>>>

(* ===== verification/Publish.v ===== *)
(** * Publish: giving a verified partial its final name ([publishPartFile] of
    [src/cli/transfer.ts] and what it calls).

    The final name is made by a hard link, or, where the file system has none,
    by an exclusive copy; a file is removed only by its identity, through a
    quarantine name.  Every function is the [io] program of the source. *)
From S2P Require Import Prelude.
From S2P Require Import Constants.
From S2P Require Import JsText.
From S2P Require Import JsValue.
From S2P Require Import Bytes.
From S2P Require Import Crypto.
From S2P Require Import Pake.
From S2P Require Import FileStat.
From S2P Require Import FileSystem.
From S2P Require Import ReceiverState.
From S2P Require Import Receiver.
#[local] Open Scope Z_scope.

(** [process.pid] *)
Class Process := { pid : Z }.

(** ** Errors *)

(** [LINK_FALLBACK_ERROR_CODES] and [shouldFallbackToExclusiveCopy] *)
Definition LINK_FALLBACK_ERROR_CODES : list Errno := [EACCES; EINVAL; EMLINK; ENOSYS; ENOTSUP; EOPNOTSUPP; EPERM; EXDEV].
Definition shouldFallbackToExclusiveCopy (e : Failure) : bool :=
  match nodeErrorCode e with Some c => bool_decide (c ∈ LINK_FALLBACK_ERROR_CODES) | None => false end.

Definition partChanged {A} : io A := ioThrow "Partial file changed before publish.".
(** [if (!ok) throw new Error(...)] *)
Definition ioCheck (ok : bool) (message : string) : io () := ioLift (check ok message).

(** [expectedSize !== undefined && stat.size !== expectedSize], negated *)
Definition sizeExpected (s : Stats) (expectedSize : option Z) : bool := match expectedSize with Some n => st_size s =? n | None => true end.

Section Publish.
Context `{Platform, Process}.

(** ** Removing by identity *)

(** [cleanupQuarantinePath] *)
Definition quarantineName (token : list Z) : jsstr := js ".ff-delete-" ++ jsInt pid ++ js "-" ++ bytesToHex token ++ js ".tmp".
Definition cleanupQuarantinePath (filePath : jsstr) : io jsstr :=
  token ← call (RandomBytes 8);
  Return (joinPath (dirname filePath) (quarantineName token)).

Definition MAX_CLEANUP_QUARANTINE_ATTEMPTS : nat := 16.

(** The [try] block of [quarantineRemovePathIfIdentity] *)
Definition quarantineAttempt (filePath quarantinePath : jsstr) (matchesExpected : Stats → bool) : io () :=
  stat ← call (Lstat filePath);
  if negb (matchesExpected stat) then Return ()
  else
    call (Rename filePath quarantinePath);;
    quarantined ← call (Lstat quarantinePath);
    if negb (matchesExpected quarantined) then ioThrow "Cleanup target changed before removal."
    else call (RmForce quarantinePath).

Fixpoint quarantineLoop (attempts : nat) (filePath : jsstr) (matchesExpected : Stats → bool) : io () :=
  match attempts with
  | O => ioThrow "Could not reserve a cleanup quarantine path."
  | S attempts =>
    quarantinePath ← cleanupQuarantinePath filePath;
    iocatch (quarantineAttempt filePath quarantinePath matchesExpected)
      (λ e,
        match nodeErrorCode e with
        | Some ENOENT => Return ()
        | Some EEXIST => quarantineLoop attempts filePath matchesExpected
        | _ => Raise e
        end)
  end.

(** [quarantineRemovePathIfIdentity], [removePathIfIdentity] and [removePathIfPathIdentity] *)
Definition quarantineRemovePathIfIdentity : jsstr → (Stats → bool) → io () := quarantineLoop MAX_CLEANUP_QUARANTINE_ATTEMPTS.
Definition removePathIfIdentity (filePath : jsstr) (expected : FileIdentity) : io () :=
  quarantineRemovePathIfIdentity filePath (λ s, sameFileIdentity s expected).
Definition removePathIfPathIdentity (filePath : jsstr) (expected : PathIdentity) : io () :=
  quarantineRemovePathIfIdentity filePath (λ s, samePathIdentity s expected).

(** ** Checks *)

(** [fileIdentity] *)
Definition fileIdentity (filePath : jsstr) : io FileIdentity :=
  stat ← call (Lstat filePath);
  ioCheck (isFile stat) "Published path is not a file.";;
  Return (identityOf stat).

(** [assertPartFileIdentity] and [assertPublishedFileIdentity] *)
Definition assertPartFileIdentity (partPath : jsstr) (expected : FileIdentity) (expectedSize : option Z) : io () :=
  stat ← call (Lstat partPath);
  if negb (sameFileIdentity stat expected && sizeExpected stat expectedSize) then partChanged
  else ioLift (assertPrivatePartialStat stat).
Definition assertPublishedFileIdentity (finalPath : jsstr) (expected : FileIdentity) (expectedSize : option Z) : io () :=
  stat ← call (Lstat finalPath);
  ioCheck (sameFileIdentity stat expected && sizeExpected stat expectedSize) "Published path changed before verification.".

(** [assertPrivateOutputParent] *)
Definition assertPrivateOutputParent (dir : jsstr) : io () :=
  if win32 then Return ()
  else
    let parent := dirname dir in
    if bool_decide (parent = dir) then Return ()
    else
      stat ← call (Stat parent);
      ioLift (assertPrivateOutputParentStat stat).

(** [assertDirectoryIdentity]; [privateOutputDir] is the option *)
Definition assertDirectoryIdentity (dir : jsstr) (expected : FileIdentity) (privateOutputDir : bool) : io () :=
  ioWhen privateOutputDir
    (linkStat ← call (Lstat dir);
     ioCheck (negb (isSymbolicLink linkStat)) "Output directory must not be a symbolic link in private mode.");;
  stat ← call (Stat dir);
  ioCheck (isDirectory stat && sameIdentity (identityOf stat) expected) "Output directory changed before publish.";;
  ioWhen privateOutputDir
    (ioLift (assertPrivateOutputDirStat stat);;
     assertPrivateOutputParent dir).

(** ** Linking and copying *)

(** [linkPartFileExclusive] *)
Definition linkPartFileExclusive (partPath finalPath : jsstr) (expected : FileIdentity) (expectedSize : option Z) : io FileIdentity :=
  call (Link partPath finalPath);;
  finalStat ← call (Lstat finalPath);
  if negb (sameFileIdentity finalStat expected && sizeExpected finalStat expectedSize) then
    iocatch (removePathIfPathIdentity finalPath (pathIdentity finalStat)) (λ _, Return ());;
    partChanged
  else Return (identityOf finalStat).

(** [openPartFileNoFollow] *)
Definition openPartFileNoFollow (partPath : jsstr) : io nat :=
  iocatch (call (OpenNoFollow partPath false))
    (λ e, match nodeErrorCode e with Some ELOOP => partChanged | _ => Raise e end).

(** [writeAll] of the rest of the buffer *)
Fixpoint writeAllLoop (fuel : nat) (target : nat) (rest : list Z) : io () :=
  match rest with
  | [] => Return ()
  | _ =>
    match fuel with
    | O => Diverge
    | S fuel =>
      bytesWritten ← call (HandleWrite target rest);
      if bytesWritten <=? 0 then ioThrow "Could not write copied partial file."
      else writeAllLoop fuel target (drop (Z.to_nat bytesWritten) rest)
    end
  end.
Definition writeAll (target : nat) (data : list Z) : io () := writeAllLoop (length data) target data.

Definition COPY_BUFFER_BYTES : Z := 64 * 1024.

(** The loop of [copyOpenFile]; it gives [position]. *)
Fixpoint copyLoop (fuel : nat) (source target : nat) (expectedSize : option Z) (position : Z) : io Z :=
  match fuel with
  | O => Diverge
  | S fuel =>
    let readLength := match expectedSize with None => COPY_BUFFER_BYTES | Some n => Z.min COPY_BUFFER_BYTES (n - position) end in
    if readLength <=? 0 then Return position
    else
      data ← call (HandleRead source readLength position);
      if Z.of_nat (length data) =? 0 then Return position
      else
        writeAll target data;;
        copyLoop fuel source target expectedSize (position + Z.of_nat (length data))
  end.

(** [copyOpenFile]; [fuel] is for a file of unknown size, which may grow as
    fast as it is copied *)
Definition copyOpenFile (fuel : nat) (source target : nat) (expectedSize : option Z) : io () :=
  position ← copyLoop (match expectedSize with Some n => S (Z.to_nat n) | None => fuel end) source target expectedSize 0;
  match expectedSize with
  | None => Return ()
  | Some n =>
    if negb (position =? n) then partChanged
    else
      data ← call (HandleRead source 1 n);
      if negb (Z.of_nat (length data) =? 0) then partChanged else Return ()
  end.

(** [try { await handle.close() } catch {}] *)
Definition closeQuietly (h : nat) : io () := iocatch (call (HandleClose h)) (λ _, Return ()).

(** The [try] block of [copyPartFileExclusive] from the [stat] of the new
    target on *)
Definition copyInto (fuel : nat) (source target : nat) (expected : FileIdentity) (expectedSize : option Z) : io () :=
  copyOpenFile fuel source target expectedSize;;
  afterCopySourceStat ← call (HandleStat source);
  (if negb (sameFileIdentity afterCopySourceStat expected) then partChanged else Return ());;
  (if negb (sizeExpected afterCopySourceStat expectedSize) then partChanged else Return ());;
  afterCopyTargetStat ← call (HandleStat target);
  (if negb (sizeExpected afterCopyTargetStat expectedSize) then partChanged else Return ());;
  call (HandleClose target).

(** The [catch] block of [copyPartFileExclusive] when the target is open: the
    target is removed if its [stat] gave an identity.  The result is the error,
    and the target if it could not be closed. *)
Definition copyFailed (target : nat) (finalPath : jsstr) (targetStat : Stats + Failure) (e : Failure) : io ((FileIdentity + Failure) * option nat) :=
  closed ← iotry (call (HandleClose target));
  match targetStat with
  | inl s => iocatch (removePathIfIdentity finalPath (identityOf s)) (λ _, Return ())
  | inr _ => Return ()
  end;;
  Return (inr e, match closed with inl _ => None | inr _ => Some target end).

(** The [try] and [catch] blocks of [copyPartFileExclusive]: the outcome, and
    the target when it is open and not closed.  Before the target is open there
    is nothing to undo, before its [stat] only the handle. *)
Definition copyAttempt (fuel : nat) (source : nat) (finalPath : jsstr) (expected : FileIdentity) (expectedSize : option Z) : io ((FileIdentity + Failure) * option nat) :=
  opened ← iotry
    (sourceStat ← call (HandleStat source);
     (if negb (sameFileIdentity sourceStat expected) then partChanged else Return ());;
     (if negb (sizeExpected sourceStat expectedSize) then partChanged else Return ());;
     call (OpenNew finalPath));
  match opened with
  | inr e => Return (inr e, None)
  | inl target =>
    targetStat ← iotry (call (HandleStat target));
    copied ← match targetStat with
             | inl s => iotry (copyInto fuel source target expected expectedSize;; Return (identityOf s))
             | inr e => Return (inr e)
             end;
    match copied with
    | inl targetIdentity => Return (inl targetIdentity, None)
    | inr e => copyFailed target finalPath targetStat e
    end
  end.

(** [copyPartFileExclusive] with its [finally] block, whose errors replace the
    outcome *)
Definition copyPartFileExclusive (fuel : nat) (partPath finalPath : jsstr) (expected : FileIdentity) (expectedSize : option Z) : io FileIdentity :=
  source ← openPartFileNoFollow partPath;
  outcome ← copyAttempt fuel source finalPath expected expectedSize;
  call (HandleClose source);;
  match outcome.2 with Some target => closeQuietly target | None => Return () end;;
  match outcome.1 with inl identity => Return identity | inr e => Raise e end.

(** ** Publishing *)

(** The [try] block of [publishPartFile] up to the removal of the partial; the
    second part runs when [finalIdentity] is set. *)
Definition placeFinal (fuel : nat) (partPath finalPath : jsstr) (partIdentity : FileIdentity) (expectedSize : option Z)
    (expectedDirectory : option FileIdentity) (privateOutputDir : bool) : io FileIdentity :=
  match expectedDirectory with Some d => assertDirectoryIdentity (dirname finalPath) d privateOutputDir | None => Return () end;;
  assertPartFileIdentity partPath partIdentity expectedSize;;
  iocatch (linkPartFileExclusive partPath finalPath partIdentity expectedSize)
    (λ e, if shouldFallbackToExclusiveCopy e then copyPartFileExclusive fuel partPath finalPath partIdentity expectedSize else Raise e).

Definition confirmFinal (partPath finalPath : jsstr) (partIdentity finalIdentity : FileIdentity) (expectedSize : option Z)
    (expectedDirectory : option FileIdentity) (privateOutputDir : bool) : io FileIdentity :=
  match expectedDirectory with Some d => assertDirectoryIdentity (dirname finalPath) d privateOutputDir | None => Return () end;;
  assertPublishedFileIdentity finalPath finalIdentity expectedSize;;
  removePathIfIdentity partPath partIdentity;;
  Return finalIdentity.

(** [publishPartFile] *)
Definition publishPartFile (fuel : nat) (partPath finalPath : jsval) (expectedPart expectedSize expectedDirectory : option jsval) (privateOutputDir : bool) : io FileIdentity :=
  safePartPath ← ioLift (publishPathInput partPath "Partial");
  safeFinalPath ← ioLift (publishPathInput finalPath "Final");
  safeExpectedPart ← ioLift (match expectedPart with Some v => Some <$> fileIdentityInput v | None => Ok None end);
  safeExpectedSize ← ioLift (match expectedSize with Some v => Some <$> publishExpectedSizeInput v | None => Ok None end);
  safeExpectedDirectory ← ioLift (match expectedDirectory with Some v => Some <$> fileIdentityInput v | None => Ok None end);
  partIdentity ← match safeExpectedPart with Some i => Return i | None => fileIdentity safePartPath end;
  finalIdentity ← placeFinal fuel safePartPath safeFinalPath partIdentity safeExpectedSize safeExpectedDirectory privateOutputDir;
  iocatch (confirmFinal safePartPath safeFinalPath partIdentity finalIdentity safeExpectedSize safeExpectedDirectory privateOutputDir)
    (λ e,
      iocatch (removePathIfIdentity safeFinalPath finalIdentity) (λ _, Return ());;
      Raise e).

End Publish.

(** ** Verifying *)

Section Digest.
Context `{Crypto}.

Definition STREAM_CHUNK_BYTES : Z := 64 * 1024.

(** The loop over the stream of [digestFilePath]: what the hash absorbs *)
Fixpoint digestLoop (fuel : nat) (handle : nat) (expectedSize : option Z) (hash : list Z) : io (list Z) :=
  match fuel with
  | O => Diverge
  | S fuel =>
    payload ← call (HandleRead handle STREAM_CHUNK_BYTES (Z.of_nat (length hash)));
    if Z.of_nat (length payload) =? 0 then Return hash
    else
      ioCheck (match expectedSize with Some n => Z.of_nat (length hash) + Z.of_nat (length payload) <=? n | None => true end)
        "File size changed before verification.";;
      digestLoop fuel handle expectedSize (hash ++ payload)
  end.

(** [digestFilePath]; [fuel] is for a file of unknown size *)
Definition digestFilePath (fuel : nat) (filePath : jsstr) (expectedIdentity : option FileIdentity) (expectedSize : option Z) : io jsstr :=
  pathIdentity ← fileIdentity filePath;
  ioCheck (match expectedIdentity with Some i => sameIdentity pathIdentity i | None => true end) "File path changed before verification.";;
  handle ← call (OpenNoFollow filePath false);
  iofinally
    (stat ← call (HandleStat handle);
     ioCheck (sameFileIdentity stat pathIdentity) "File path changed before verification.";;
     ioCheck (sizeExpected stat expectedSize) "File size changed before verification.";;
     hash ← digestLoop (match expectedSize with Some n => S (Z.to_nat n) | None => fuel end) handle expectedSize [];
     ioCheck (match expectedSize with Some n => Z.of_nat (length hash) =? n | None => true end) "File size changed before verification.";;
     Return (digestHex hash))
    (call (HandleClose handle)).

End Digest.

<<<

Exercise:
In the entries above, how many lines hold the word "afterCopySourceStat"? Answer with the number only.

Solution to this problem:
3